Friday, 6pm, Munros on Great Western Road. Trying to balance the fizzing fatigue of stopping after a long period of intense work with sunshine and cold, sour half of Redwillow’s Wreckless pale ale. And, at the same time, straining at the leash.
Most writers are not full time writers. We work to live and we scribble in the margins. Most of the time…most of the time…I find it pretty easy to balance my professional life and my personal life and my creative life. Days are for work. Mornings, lunchtimes and weekends are for writing. Evenings are for music and socialising and the bidey-in. That’s most of the time. But there are periods during the year when the work hits high tide and it swamps your mornings and your lunchtimes and your evenings, and there’s nothing to do but put other things aside and roll your sleeves up and paddle until you hit dry land.
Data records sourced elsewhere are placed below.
(** The header before its fields. *)
Definition opened (h : RequestHeader) (m u raw : bytes) : RequestHeader :=
  InitContentLengthWithValue (SetRawHeaders (SetProtocol (SetRequestURIBytes (SetMethodBytes h m) u) HTTP11) raw) (-2).

(** The header with its fields. *)
Definition read_fields (h : RequestHeader) (m u : bytes) (fs : list (bytes * bytes)) : RequestHeader * option headerErr :=
  foldl take_field (opened h m u (raw_of fs), None) fs.

Definition closed_fields (h : RequestHeader) : RequestHeader := if contentLength h <? 0 then SetContentLengthBytes h [] else h.

Lemma parse_field_keeps h k v err :
  let h' := (parse_field h k v err).1 in protocol h' = protocol h /\ disableNormalizing h' = disableNormalizing h /\ rq_trailer h' = rq_trailer h.
Proof. unfold parse_field. repeat (case_if || case_match); done. Qed.

Lemma read_fields_keeps fs : forall st,
  let h' := (foldl take_field st fs).1 in protocol h' = protocol st.1 /\ disableNormalizing h' = disableNormalizing st.1 /\ rq_trailer h' = rq_trailer st.1.
Proof.
  induction fs as [|f fs IH]; intros st; [done|]. cbn [foldl].
  destruct (IH (take_field st f)) as (-> & -> & ->). apply parse_field_keeps.
Qed.

Lemma parse_head h m u fs body :
  disableNormalizing h = false -> target_ok m u -> Forall field_ok fs -> (read_fields h m u fs).2 = None ->
  parse h (head_bytes m u fs ++ body) = (closed_fields (read_fields h m u fs).1, head_bytes m u fs ++ body, Ok (len (head_bytes m u fs))).
Proof.
  intros Hd Ht Hf He. unfold parse, head_bytes. rewrite <- !app_assoc, parseFirstLine_ok by done.
  rewrite zdrop_app, ztake_app. cbn [app]. rewrite ReadRawHeaders_block by done.
  unfold parseHeaders. set (h0 := InitContentLengthWithValue _ _).
  assert (Hd0 : disableNormalizing h0 = false) by exact Hd. rewrite Hd0.
  destruct (fields_loop_block fs (S (length (block fs ++ 13 :: 10 :: body))) h0 (newScanner (block fs ++ 13 :: 10 :: body) false) None body)
    as (s' & E1 & E2 & E3 & E4 & E5 & E6); try done.
  { rewrite length_app. pose proof (length_block fs). lia. }
  rewrite E1. change (foldl take_field (h0, None) fs) with (read_fields h m u fs). rewrite He. rewrite E6. cbn [newScanner sc_Err].
  unfold sc_buffer. rewrite E2, E3, E4, E5. cbn [newScanner sc_done sc_tail HLen app]. rewrite app_nil_r.
  change (if contentLength (read_fields h m u fs).1 <? 0 then SetContentLengthBytes (read_fields h m u fs).1 [] else (read_fields h m u fs).1)
    with (closed_fields (read_fields h m u fs).1).
  assert (IsHTTP11 (closed_fields (read_fields h m u fs).1) = true) as ->.
  { unfold IsHTTP11, closed_fields. apply bytes_eqb_eq. destruct (read_fields_keeps fs (opened h m u (raw_of fs), None)) as [Hp _].
    change (foldl take_field (opened h m u (raw_of fs), None) fs) with (read_fields h m u fs) in Hp. case_if; exact Hp. }
  cbn [negb andb result_bind]. rewrite <- !app_assoc. f_equal. f_equal. glen.
Qed.

Lemma parse_part h m u fs q :
  target_ok m u -> Forall field_ok fs -> proper_prefix q (head_bytes m u fs) ->
  exists h', parse h q = (h', q, Err errNeedMore) /\ ResetSkipNormalize h' = ResetSkipNormalize h.
Proof.
  intros Ht Hf (t & Hne & E). unfold head_bytes in E. pose proof E as E'. rewrite first_line_split in E.
  unfold parse. apply prefix_line in E as [Hq|(q' & -> & E)]; [| |by apply first_line_free].
  - exists h. split; [|done]. by rewrite (parseFirstLine_part h q t m u (block fs ++ [13; 10])).
  - rewrite <- first_line_split, parseFirstLine_ok by done. eexists. split.
    + rewrite zdrop_app. rewrite (ReadRawHeaders_prefix fs); [done|done|by exists t].
    + done.
Qed.

(** ** Reading in pieces *)

Lemma fill_reads : forall wire buf n, len buf < n -> n <= len (buf ++ concat wire) ->
  exists w1 w2, wire = w1 ++ w2 /\ w1 <> [] /\ fill buf wire n = (mkReader (buf ++ concat w1) w2, true) /\ n <= len (buf ++ concat w1).
Proof.
  induction wire as [|p wire IH]; intros buf n H1 H2; simpl in *.
  - rewrite app_nil_r in H2. lia.
  - destruct (len buf >=? n) eqn:E; breflect; [lia|]. rewrite app_assoc in H2. destruct (decide (len (buf ++ p) < n)) as [Hlt|Hge].
    + destruct (IH (buf ++ p) n Hlt H2) as (w1 & w2 & -> & Hne & Ef & Hn). exists (p :: w1), w2. simpl. rewrite app_assoc. done.
    + exists [p], wire. simpl. rewrite app_nil_r. split_and!; [done|done| |lia].
      destruct wire; simpl; by rewrite (proj2 (Z.geb_le _ _)) by lia.
Qed.

Lemma fill_stays wire buf n : n <= len buf -> fill buf wire n = (mkReader buf wire, true).
Proof. intros H. destruct wire; simpl; by rewrite (proj2 (Z.geb_le _ _)) by lia. Qed.

(** *** The loop around a try

    A try that finds the whole text [hd] in the buffer takes it, one that finds a part of
    it needs more: then the loop takes the text, in whatever pieces it arrives. *)

Section Pieces.
Context {H : Type} (tr : H -> reader -> Z -> outcome (H * reader * option headerErr)) (reset : H -> H).
Context (hd : bytes) (good : H -> Prop) (result : H).
Context (Hfill : forall h r n w, fill (rd_buf r) (rd_wire r) n = (w, true) -> n <= len (rd_buf w) -> tr h r n = tr h w n).
Context (Hfull : forall h wire n b, good h -> 1 <= n <= len (hd ++ b) -> tr h (mkReader (hd ++ b) wire) n = Ret (result, mkReader b wire, None)).
Context (Hpart : forall h buf wire n, good h -> 1 <= n <= len buf -> proper_prefix buf hd ->
  exists h', tr h (mkReader buf wire) n = Ret (h', mkReader buf wire, Some errNeedMore) /\ good h').

(** The rounds that are left: two for each piece, and those before the next is awaited. *)
Definition rounds (buf : bytes) (wire : list bytes) (n : Z) : nat :=
  2 * length wire + (if n <? len buf then 2 else if n =? len buf then 1 else 0).

Lemma split_head buf rest body : buf ++ rest = hd ++ body -> (exists b, buf = hd ++ b /\ b ++ rest = body) \/ proper_prefix buf hd.
Proof.
  intros E. apply app_eq_app in E as (l & [[-> E]|[-> E]]); [left; by exists l|].
  destruct l as [|x l]; [left; exists []; by rewrite !app_nil_r in *|]. right. by exists (x :: l).
Qed.

(** How much the next try asks for. *)
Definition next_n (n : Z) (buf : bytes) : Z := if n =? len buf then n + 1 else len buf.

(** What a try finds in the buffer; the next one has fewer rounds left. *)
Lemma try_sees h buf wire n :
  1 <= n <= len buf + 1 -> n <= len (buf ++ concat wire) ->
  exists buf' wire', tr h (mkReader buf wire) n = tr h (mkReader buf' wire') n /\
    buf' ++ concat wire' = buf ++ concat wire /\ n <= len buf' /\
    (rounds buf' wire' (next_n n buf') < rounds buf wire n)%nat.
Proof.
  intros Hn Ht. destruct (decide (n <= len buf)) as [Hle|Hgt].
  - exists buf, wire. split_and!; [done|done|done|]. unfold rounds, next_n. destruct (n =? len buf) eqn:E; breflect; repeat case_if; breflect; lia.
  - destruct (fill_reads wire buf n) as (w1 & w2 & -> & Hne & Ef & Hl); [lia|done|].
    exists (buf ++ concat w1), w2. split_and!; [by apply Hfill|by rewrite concat_app, <- app_assoc|done|].
    unfold rounds, next_n. rewrite length_app. destruct w1 as [|p w1]; [done|]. cbn [length].
    destruct (n =? len (buf ++ concat (p :: w1))) eqn:E; breflect; repeat case_if; breflect; lia.
Qed.

Lemma wait_loop_pieces fuel : forall h buf wire n body,
  good h -> buf ++ concat wire = hd ++ body ->
  1 <= n <= len buf + 1 -> n <= len (buf ++ concat wire) -> (rounds buf wire n < fuel)%nat ->
  exists r, wait_loop tr reset fuel h (mkReader buf wire) n = Ret (result, r, None) /\ rd_buf r ++ concat (rd_wire r) = body.
Proof.
  induction fuel as [|fuel IH]; intros h buf wire n body Hh E Hn Ht Hfuel; [lia|]. cbn [wait_loop].
  destruct (try_sees h buf wire n Hn Ht) as (buf' & wire' & Et & Eb & Hl & Hr). rewrite Et. rewrite E in Eb.
  destruct (split_head buf' (concat wire') body Eb) as [(b & -> & Ew)|Hp].
  - rewrite Hfull by (done || lia). eexists. split; [done|]. done.
  - destruct (Hpart h buf' wire' n Hh ltac:(lia) Hp) as (h' & Ep & Eh). rewrite Ep. cbn [outcome_bind].
    rewrite bool_decide_eq_true_2 by done. cbn [negb rd_buf].
    assert (len buf' + 1 <= len (buf' ++ concat wire')).
    { rewrite Eb. destruct Hp as (t & Hne & <-). destruct t; [done|]. glen. }
    change (if n =? len buf' then n + 1 else len buf') with (next_n n buf').
    assert (1 <= next_n n buf' <= len buf' + 1) by (unfold next_n; destruct (n =? len buf') eqn:En; breflect; lia).
    apply IH; done || lia.
Qed.

Lemma wait_for_pieces h r body : good h -> 0 < len hd -> rd_buf r ++ concat (rd_wire r) = hd ++ body ->
  exists r', wait_for tr reset h r = Ret (result, r', None) /\ rd_buf r' ++ concat (rd_wire r') = body.
Proof.
  intros Hh Hl E. destruct r as [buf wire]. cbn [rd_buf rd_wire] in E. unfold wait_for. cbn [rd_wire].
  pose proof (len_nonneg buf). pose proof (len_nonneg body).
  apply wait_loop_pieces; [done|done|lia|rewrite E; glen|unfold rounds; repeat case_if; lia].
Qed.
End Pieces.

(** *** Tries at a request header *)

Section Limit.
Context (hd : bytes) (M : Z) (HM : M <= 0 \/ len hd <= M) (result : RequestHeader -> RequestHeader) (h0 : RequestHeader).
Context (Hfull : forall b, parse (ResetSkipNormalize h0) (hd ++ b) = (result h0, hd ++ b, Ok (len hd))).
Context (Hpart : forall q, proper_prefix q hd ->
  exists h', parse (ResetSkipNormalize h0) q = (h', q, Err errNeedMore) /\ ResetSkipNormalize h' = ResetSkipNormalize h0).

(** The part of the buffer that a try looks at has the whole header, if the buffer does. *)
Definition cut_at (buf : bytes) : Z := if (M >? 0) && (len buf >? M) then M else len buf.

Lemma cut_full b : exists c, ztake (cut_at (hd ++ b)) (hd ++ b) = hd ++ c /\ c ++ zdrop (cut_at (hd ++ b)) (hd ++ b) = b.
Proof.
  assert (len hd <= cut_at (hd ++ b)) as Hc by (unfold cut_at; case_if; breflect; glen).
  set (k := cut_at (hd ++ b)) in *. exists (take (Z.to_nat k - length hd) b). unfold ztake, zdrop, len in *.
  rewrite take_app, drop_app, take_ge, (drop_ge hd) by lia. split; [done|]. apply take_drop.
Qed.

Lemma cut_part q : proper_prefix q hd -> ztake (cut_at q) q = q /\ zdrop (cut_at q) q = [] /\ (M >? 0) && (len q >=? M) = false.
Proof.
  intros (t & Hne & E). assert (len q < len hd) as Hl by (rewrite <- E; destruct t; [done|]; glen).
  assert (cut_at q = len q) as -> by (unfold cut_at; case_if; breflect; lia).
  rewrite ztake_ge by lia. split_and!; [done|rewrite <- (app_nil_r q) at 2; apply zdrop_app|].
  rewrite Z.geb_leb. destruct (M >? 0) eqn:?; [|done]. breflect. apply Z.leb_gt. lia.
Qed.

(** A try with the whole header in the buffer. *)
Lemma try_full h buf wire n b :
  ResetSkipNormalize h = ResetSkipNormalize h0 -> 1 <= n <= len buf -> buf = hd ++ b ->
  tryReadWithLimit h (mkReader buf wire) n M = (result h0, mkReader b wire, None).
Proof.
  intros Hh Hn ->. unfold tryReadWithLimit, Peek. cbn [rd_buf rd_wire]. rewrite fill_stays by lia. cbn [rd_buf rd_wire].
  fold (cut_at (hd ++ b)). destruct (cut_full b) as (c & E1 & E2). cbv zeta. rewrite Hh, E1, Hfull.
  by rewrite <- app_assoc, E2, zdrop_app.
Qed.

(** A try with a part of it. *)
Lemma try_part h buf wire n :
  ResetSkipNormalize h = ResetSkipNormalize h0 -> 1 <= n <= len buf -> proper_prefix buf hd ->
  exists h', tryReadWithLimit h (mkReader buf wire) n M = (h', mkReader buf wire, Some errNeedMore) /\
             ResetSkipNormalize h' = ResetSkipNormalize h0.
Proof.
  intros Hh Hn Hp. destruct (Hpart buf Hp) as (h' & E & Eh). exists h'. split; [|done].
  unfold tryReadWithLimit, Peek. cbn [rd_buf rd_wire]. rewrite fill_stays by lia. cbn [rd_buf rd_wire].
  fold (cut_at buf). destruct (cut_part buf Hp) as (E1 & E2 & E3). cbv zeta. rewrite Hh, E1, E, E2, E3. by rewrite app_nil_r.
Qed.

(** A try sees the buffer that Peek fills. *)
Lemma try_fill h r n w : fill (rd_buf r) (rd_wire r) n = (w, true) -> n <= len (rd_buf w) ->
  tryReadWithLimit h r n M = tryReadWithLimit h w n M.
Proof.
  intros E Hn. unfold tryReadWithLimit, Peek. rewrite E. destruct w as [b w]. cbn [rd_buf rd_wire] in *.
  by rewrite fill_stays by lia.
Qed.

Lemma ReadHeaderWithLimit_pieces h r body : ResetSkipNormalize h = ResetSkipNormalize h0 -> 0 < len hd -> rd_buf r ++ concat (rd_wire r) = hd ++ body ->
  exists r', ReadHeaderWithLimit h r M = Ret (result h0, r', None) /\ rd_buf r' ++ concat (rd_wire r') = body.
Proof.
  intros Hh. apply (wait_for_pieces _ _ hd (fun h => ResetSkipNormalize h = ResetSkipNormalize h0)); [| | |done].
  - intros. f_equal. by apply try_fill.
  - intros h1 wire n b H1 Hn. f_equal. by apply (try_full h1 _ wire n b).
  - intros h1 buf wire n H1 Hn Hp. destruct (try_part h1 buf wire n H1 Hn Hp) as (h' & -> & ?). by exists h'.
Qed.
End Limit.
So, there are times when us non-full-time scribblers miss deadlines by a week or so. And it’s frustrating not to be able to properly exercise those writing muscles. You get crampy and antsy. You long for a wide open page to stretch your writerly legs on.
As of tonight I’m on holiday for two weeks. I have two short stories all but polished off and a novel a baw hair off completion. I’ve got my running shoes on and after four months of increasingly sporadic writing activity I’m intent on playing catch-up.
Readysetgo.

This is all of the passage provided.